» **Exercise description**
Your answer should be each line of the entries that contains the word "refine", copied in full.

» **Saved entries**
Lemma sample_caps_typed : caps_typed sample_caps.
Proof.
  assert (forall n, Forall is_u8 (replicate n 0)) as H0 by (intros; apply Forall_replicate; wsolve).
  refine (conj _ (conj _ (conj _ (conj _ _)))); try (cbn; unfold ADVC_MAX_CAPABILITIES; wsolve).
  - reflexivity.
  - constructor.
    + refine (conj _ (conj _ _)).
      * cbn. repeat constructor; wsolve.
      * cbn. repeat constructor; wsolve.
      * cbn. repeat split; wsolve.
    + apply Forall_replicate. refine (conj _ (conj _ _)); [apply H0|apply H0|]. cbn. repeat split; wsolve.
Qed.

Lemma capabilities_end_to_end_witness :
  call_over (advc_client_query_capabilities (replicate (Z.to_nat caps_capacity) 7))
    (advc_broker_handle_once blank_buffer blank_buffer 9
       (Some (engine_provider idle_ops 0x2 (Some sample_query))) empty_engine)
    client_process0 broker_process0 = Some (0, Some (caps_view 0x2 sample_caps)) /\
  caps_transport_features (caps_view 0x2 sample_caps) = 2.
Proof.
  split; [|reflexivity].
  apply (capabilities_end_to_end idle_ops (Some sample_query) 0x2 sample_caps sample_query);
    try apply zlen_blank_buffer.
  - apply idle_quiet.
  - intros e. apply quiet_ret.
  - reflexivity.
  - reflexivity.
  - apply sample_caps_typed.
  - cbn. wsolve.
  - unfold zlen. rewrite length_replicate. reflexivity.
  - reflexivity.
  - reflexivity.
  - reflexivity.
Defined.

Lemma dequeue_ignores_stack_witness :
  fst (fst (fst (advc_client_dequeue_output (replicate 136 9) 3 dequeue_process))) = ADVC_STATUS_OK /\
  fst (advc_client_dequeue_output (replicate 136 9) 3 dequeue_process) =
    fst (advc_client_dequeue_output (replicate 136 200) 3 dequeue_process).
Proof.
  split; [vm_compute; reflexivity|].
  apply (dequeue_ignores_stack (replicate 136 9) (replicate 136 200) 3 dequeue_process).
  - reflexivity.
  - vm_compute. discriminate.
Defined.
* * *
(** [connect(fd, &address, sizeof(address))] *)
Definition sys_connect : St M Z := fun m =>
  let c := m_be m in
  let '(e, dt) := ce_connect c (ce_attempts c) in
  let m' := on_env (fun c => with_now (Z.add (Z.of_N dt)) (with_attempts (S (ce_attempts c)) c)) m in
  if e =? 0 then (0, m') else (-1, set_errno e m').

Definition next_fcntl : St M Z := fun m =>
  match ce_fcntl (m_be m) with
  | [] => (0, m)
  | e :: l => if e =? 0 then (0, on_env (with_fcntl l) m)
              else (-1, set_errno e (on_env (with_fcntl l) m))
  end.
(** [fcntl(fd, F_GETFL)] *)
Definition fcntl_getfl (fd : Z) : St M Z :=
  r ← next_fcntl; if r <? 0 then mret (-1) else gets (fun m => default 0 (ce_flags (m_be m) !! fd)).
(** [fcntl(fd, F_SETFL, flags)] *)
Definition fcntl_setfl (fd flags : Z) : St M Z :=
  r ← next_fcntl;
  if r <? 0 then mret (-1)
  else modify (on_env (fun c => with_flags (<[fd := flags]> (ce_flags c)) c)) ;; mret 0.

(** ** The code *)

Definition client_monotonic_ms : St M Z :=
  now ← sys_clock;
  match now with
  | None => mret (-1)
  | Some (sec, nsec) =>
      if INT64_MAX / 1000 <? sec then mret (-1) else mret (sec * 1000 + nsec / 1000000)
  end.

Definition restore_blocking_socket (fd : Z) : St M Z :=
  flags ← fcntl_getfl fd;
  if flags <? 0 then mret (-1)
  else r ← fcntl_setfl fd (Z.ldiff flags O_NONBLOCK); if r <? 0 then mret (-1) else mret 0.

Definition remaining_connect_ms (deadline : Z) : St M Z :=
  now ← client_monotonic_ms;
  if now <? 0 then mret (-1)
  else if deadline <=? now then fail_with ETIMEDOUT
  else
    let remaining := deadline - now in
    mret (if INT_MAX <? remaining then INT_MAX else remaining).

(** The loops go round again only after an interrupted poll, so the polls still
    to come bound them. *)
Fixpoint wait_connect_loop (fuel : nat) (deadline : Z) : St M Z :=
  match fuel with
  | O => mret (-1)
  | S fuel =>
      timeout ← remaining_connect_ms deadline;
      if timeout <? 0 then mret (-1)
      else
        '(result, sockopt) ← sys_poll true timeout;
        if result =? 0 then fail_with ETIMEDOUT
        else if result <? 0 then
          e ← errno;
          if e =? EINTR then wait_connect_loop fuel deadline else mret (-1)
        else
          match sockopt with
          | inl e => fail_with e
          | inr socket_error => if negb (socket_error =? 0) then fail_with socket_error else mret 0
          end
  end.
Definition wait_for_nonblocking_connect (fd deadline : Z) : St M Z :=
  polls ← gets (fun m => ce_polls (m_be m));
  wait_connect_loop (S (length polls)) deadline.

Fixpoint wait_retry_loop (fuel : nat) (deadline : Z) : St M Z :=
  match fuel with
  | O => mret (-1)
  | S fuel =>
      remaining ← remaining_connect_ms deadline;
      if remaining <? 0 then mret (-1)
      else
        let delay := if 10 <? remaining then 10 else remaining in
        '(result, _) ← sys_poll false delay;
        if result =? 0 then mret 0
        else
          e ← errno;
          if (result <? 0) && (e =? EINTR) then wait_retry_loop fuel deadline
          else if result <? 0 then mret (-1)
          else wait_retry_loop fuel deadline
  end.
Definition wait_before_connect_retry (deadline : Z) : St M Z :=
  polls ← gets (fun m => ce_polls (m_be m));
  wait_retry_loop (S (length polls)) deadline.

» **Completed exercise**
  refine (conj _ (conj _ (conj _ (conj _ _)))); try (cbn; unfold ADVC_MAX_CAPABILITIES; wsolve).
    + refine (conj _ (conj _ _)).
    + apply Forall_replicate. refine (conj _ (conj _ _)); [apply H0|apply H0|]. cbn. repeat split; wsolve.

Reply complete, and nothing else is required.